- _WHAT THIS TASK INVOLVES_
Say how many lines in the entries hold the word "init", and reply with that number only.

━━━ INFORMATION SUPPLIED

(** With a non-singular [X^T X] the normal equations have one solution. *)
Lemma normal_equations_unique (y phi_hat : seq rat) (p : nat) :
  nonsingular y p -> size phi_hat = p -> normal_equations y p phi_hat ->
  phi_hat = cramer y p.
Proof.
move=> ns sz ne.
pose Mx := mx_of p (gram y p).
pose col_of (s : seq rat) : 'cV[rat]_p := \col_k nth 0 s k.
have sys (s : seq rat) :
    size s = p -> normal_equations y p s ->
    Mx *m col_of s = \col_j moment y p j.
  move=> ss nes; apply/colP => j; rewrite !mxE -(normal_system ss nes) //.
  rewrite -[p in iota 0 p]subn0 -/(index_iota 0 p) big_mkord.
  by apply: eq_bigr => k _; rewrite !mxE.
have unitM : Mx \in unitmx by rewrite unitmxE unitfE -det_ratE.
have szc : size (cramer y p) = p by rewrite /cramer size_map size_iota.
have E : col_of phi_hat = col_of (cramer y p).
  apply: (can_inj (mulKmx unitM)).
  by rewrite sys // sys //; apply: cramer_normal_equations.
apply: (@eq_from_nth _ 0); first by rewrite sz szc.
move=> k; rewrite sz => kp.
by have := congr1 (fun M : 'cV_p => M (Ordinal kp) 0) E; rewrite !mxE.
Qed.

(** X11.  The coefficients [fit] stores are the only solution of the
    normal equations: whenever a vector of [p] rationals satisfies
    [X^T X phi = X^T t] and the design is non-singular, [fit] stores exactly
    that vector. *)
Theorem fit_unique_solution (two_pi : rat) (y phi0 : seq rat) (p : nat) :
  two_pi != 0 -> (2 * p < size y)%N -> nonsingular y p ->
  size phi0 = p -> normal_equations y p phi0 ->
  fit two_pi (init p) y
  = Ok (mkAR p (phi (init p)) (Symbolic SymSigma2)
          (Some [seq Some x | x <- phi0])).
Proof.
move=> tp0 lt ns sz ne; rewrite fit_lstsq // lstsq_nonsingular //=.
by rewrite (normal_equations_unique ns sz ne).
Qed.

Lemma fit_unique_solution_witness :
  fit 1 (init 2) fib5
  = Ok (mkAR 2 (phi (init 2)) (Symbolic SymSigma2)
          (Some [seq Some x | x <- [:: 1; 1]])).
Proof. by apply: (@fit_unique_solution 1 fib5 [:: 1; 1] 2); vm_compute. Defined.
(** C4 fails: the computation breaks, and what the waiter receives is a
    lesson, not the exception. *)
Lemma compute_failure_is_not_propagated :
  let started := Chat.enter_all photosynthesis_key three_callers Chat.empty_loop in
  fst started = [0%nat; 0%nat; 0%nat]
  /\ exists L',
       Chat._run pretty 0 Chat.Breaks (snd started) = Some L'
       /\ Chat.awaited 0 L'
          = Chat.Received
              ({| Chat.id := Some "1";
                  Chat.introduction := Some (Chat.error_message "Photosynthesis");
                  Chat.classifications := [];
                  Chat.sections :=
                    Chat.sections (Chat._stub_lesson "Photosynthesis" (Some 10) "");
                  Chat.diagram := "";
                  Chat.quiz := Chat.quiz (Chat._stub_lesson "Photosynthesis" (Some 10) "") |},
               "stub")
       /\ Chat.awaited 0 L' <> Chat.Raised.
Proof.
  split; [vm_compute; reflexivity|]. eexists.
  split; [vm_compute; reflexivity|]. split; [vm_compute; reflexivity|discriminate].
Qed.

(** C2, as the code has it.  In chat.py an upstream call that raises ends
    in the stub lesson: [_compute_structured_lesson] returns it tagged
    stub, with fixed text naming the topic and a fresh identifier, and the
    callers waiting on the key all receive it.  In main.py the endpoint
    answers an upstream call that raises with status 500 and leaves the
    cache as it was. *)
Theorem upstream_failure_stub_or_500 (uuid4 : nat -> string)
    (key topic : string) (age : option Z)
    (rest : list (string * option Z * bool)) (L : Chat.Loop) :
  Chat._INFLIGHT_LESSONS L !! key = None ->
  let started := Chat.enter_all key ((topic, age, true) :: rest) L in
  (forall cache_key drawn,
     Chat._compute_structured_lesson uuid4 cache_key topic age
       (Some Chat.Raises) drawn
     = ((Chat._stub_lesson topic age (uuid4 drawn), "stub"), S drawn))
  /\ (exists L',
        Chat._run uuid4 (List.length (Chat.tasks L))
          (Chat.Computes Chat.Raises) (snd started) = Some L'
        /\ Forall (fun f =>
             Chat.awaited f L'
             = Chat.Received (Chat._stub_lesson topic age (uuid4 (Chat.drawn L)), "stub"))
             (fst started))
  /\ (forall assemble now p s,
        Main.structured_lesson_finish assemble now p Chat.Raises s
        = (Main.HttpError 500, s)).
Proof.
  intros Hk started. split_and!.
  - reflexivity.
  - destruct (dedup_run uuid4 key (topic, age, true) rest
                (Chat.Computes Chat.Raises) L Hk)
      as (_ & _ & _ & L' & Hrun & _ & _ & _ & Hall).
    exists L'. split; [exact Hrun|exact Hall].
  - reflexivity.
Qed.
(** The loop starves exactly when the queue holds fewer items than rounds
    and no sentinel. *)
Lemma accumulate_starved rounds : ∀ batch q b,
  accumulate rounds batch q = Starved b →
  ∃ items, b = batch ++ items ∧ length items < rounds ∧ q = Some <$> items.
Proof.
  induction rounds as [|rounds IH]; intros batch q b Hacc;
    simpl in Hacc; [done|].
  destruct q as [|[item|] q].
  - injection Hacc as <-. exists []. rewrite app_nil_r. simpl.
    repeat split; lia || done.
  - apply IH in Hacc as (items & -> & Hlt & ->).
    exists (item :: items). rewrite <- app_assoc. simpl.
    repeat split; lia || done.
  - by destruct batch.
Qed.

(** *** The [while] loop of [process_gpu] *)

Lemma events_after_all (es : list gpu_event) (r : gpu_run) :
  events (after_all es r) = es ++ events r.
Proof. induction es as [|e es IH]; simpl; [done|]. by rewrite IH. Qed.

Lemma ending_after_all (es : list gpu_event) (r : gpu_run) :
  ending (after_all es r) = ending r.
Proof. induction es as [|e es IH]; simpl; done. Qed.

━━━━━━

- _EXPECTED OUTPUT_
4